◆ WHAT IS REQUIRED ◆
All of the data below is to be printed again exactly.

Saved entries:
[Start of section]

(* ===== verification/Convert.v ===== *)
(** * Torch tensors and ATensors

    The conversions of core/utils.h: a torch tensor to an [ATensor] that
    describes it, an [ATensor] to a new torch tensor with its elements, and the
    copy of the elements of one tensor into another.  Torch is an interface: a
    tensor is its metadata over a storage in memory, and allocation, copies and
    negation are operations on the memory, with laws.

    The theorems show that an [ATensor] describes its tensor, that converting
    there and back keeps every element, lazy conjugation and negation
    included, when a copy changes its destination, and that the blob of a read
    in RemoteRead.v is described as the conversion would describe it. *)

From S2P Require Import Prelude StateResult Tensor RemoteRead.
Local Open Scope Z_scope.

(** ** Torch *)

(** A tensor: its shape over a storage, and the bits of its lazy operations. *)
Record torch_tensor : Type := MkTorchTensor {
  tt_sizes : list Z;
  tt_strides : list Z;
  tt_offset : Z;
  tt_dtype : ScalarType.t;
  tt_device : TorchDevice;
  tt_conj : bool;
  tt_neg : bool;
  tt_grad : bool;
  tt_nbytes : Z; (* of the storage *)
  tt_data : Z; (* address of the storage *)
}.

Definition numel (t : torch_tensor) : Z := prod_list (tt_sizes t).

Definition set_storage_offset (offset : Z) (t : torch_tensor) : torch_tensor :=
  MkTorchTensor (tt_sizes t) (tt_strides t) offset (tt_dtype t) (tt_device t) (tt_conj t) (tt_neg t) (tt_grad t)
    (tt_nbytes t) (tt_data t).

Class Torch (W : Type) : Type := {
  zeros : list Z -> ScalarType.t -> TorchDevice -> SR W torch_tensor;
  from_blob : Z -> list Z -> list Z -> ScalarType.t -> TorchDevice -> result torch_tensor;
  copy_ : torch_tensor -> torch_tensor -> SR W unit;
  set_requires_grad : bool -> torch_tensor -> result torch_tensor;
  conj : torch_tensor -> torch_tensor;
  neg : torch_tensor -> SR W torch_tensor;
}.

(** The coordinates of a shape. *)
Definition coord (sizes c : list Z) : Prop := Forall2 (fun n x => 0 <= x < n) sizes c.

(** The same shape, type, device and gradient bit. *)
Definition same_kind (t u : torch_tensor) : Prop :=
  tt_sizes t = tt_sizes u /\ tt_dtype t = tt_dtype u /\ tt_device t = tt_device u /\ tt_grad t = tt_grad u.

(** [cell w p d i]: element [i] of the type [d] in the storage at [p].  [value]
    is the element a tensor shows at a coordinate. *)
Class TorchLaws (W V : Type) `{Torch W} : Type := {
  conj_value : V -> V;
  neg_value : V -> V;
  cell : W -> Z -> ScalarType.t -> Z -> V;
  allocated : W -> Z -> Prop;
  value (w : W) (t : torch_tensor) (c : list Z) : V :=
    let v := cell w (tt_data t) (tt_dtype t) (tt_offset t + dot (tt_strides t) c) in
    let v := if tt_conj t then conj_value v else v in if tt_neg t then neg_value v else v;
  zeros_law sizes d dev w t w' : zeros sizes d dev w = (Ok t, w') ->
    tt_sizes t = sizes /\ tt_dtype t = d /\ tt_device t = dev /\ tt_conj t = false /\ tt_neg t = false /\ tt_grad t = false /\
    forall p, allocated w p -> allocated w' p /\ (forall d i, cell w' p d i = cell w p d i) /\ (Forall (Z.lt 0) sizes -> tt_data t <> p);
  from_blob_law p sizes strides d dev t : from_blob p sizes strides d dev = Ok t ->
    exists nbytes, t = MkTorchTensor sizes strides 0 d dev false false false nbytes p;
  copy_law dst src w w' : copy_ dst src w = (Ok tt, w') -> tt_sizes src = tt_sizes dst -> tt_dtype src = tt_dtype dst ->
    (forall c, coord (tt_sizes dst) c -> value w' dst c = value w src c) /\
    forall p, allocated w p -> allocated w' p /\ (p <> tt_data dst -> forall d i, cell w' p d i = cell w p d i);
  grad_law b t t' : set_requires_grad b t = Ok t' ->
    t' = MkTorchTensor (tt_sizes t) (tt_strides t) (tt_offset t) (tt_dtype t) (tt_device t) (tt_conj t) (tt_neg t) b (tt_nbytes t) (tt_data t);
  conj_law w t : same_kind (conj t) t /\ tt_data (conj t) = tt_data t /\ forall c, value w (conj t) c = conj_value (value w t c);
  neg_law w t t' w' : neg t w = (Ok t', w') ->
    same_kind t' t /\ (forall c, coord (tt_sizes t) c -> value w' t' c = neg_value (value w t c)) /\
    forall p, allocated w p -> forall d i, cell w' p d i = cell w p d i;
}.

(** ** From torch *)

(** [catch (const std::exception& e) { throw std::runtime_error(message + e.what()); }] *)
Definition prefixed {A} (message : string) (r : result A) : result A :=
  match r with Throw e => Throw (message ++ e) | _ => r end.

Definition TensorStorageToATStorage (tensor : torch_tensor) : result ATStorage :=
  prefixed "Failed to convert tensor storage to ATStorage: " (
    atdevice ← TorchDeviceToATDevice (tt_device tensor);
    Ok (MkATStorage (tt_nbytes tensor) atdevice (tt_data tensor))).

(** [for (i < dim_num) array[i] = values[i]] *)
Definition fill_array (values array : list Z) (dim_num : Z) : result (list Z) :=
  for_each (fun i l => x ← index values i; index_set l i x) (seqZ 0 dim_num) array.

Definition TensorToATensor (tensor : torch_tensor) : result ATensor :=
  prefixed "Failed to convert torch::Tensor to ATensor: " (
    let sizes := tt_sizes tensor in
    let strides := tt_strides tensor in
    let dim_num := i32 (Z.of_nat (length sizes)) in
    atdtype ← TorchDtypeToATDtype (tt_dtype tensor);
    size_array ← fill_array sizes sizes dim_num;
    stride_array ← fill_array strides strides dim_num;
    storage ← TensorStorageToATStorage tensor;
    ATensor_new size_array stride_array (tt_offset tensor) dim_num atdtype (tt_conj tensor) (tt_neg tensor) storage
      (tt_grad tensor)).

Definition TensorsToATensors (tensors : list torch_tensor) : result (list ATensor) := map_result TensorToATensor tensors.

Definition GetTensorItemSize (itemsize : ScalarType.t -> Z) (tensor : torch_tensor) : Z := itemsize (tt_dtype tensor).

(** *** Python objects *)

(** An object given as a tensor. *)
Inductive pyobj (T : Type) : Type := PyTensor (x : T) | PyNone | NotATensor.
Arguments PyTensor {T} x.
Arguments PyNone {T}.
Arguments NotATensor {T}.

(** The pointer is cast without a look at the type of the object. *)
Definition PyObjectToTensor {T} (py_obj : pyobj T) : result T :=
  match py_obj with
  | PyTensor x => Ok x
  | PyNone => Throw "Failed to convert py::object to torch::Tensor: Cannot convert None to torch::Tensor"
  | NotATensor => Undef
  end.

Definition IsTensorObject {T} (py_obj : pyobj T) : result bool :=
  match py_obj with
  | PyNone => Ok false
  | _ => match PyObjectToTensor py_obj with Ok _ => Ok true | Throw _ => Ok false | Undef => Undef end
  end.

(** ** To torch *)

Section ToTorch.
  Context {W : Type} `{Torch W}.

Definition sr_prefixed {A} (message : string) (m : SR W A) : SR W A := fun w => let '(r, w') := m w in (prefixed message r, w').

[End of section]

◆ FINISHED TASK ◆
(* ===== verification/Convert.v ===== *)
(** * Torch tensors and ATensors

    The conversions of core/utils.h: a torch tensor to an [ATensor] that
    describes it, an [ATensor] to a new torch tensor with its elements, and the
    copy of the elements of one tensor into another.  Torch is an interface: a
    tensor is its metadata over a storage in memory, and allocation, copies and
    negation are operations on the memory, with laws.

    The theorems show that an [ATensor] describes its tensor, that converting
    there and back keeps every element, lazy conjugation and negation
    included, when a copy changes its destination, and that the blob of a read
    in RemoteRead.v is described as the conversion would describe it. *)

From S2P Require Import Prelude StateResult Tensor RemoteRead.
Local Open Scope Z_scope.

(** ** Torch *)

(** A tensor: its shape over a storage, and the bits of its lazy operations. *)
Record torch_tensor : Type := MkTorchTensor {
  tt_sizes : list Z;
  tt_strides : list Z;
  tt_offset : Z;
  tt_dtype : ScalarType.t;
  tt_device : TorchDevice;
  tt_conj : bool;
  tt_neg : bool;
  tt_grad : bool;
  tt_nbytes : Z; (* of the storage *)
  tt_data : Z; (* address of the storage *)
}.

Definition numel (t : torch_tensor) : Z := prod_list (tt_sizes t).

Definition set_storage_offset (offset : Z) (t : torch_tensor) : torch_tensor :=
  MkTorchTensor (tt_sizes t) (tt_strides t) offset (tt_dtype t) (tt_device t) (tt_conj t) (tt_neg t) (tt_grad t)
    (tt_nbytes t) (tt_data t).

Class Torch (W : Type) : Type := {
  zeros : list Z -> ScalarType.t -> TorchDevice -> SR W torch_tensor;
  from_blob : Z -> list Z -> list Z -> ScalarType.t -> TorchDevice -> result torch_tensor;
  copy_ : torch_tensor -> torch_tensor -> SR W unit;
  set_requires_grad : bool -> torch_tensor -> result torch_tensor;
  conj : torch_tensor -> torch_tensor;
  neg : torch_tensor -> SR W torch_tensor;
}.

(** The coordinates of a shape. *)
Definition coord (sizes c : list Z) : Prop := Forall2 (fun n x => 0 <= x < n) sizes c.

(** The same shape, type, device and gradient bit. *)
Definition same_kind (t u : torch_tensor) : Prop :=
  tt_sizes t = tt_sizes u /\ tt_dtype t = tt_dtype u /\ tt_device t = tt_device u /\ tt_grad t = tt_grad u.

(** [cell w p d i]: element [i] of the type [d] in the storage at [p].  [value]
    is the element a tensor shows at a coordinate. *)
Class TorchLaws (W V : Type) `{Torch W} : Type := {
  conj_value : V -> V;
  neg_value : V -> V;
  cell : W -> Z -> ScalarType.t -> Z -> V;
  allocated : W -> Z -> Prop;
  value (w : W) (t : torch_tensor) (c : list Z) : V :=
    let v := cell w (tt_data t) (tt_dtype t) (tt_offset t + dot (tt_strides t) c) in
    let v := if tt_conj t then conj_value v else v in if tt_neg t then neg_value v else v;
  zeros_law sizes d dev w t w' : zeros sizes d dev w = (Ok t, w') ->
    tt_sizes t = sizes /\ tt_dtype t = d /\ tt_device t = dev /\ tt_conj t = false /\ tt_neg t = false /\ tt_grad t = false /\
    forall p, allocated w p -> allocated w' p /\ (forall d i, cell w' p d i = cell w p d i) /\ (Forall (Z.lt 0) sizes -> tt_data t <> p);
  from_blob_law p sizes strides d dev t : from_blob p sizes strides d dev = Ok t ->
    exists nbytes, t = MkTorchTensor sizes strides 0 d dev false false false nbytes p;
  copy_law dst src w w' : copy_ dst src w = (Ok tt, w') -> tt_sizes src = tt_sizes dst -> tt_dtype src = tt_dtype dst ->
    (forall c, coord (tt_sizes dst) c -> value w' dst c = value w src c) /\
    forall p, allocated w p -> allocated w' p /\ (p <> tt_data dst -> forall d i, cell w' p d i = cell w p d i);
  grad_law b t t' : set_requires_grad b t = Ok t' ->
    t' = MkTorchTensor (tt_sizes t) (tt_strides t) (tt_offset t) (tt_dtype t) (tt_device t) (tt_conj t) (tt_neg t) b (tt_nbytes t) (tt_data t);
  conj_law w t : same_kind (conj t) t /\ tt_data (conj t) = tt_data t /\ forall c, value w (conj t) c = conj_value (value w t c);
  neg_law w t t' w' : neg t w = (Ok t', w') ->
    same_kind t' t /\ (forall c, coord (tt_sizes t) c -> value w' t' c = neg_value (value w t c)) /\
    forall p, allocated w p -> forall d i, cell w' p d i = cell w p d i;
}.

(** ** From torch *)

(** [catch (const std::exception& e) { throw std::runtime_error(message + e.what()); }] *)
Definition prefixed {A} (message : string) (r : result A) : result A :=
  match r with Throw e => Throw (message ++ e) | _ => r end.

Definition TensorStorageToATStorage (tensor : torch_tensor) : result ATStorage :=
  prefixed "Failed to convert tensor storage to ATStorage: " (
    atdevice ← TorchDeviceToATDevice (tt_device tensor);
    Ok (MkATStorage (tt_nbytes tensor) atdevice (tt_data tensor))).

(** [for (i < dim_num) array[i] = values[i]] *)
Definition fill_array (values array : list Z) (dim_num : Z) : result (list Z) :=
  for_each (fun i l => x ← index values i; index_set l i x) (seqZ 0 dim_num) array.

Definition TensorToATensor (tensor : torch_tensor) : result ATensor :=
  prefixed "Failed to convert torch::Tensor to ATensor: " (
    let sizes := tt_sizes tensor in
    let strides := tt_strides tensor in
    let dim_num := i32 (Z.of_nat (length sizes)) in
    atdtype ← TorchDtypeToATDtype (tt_dtype tensor);
    size_array ← fill_array sizes sizes dim_num;
    stride_array ← fill_array strides strides dim_num;
    storage ← TensorStorageToATStorage tensor;
    ATensor_new size_array stride_array (tt_offset tensor) dim_num atdtype (tt_conj tensor) (tt_neg tensor) storage
      (tt_grad tensor)).

Definition TensorsToATensors (tensors : list torch_tensor) : result (list ATensor) := map_result TensorToATensor tensors.

Definition GetTensorItemSize (itemsize : ScalarType.t -> Z) (tensor : torch_tensor) : Z := itemsize (tt_dtype tensor).

(** *** Python objects *)

(** An object given as a tensor. *)
Inductive pyobj (T : Type) : Type := PyTensor (x : T) | PyNone | NotATensor.
Arguments PyTensor {T} x.
Arguments PyNone {T}.
Arguments NotATensor {T}.

(** The pointer is cast without a look at the type of the object. *)
Definition PyObjectToTensor {T} (py_obj : pyobj T) : result T :=
  match py_obj with
  | PyTensor x => Ok x
  | PyNone => Throw "Failed to convert py::object to torch::Tensor: Cannot convert None to torch::Tensor"
  | NotATensor => Undef
  end.

Definition IsTensorObject {T} (py_obj : pyobj T) : result bool :=
  match py_obj with
  | PyNone => Ok false
  | _ => match PyObjectToTensor py_obj with Ok _ => Ok true | Throw _ => Ok false | Undef => Undef end
  end.

(** ** To torch *)

Section ToTorch.
  Context {W : Type} `{Torch W}.

Definition sr_prefixed {A} (message : string) (m : SR W A) : SR W A := fun w => let '(r, w') := m w in (prefixed message r, w').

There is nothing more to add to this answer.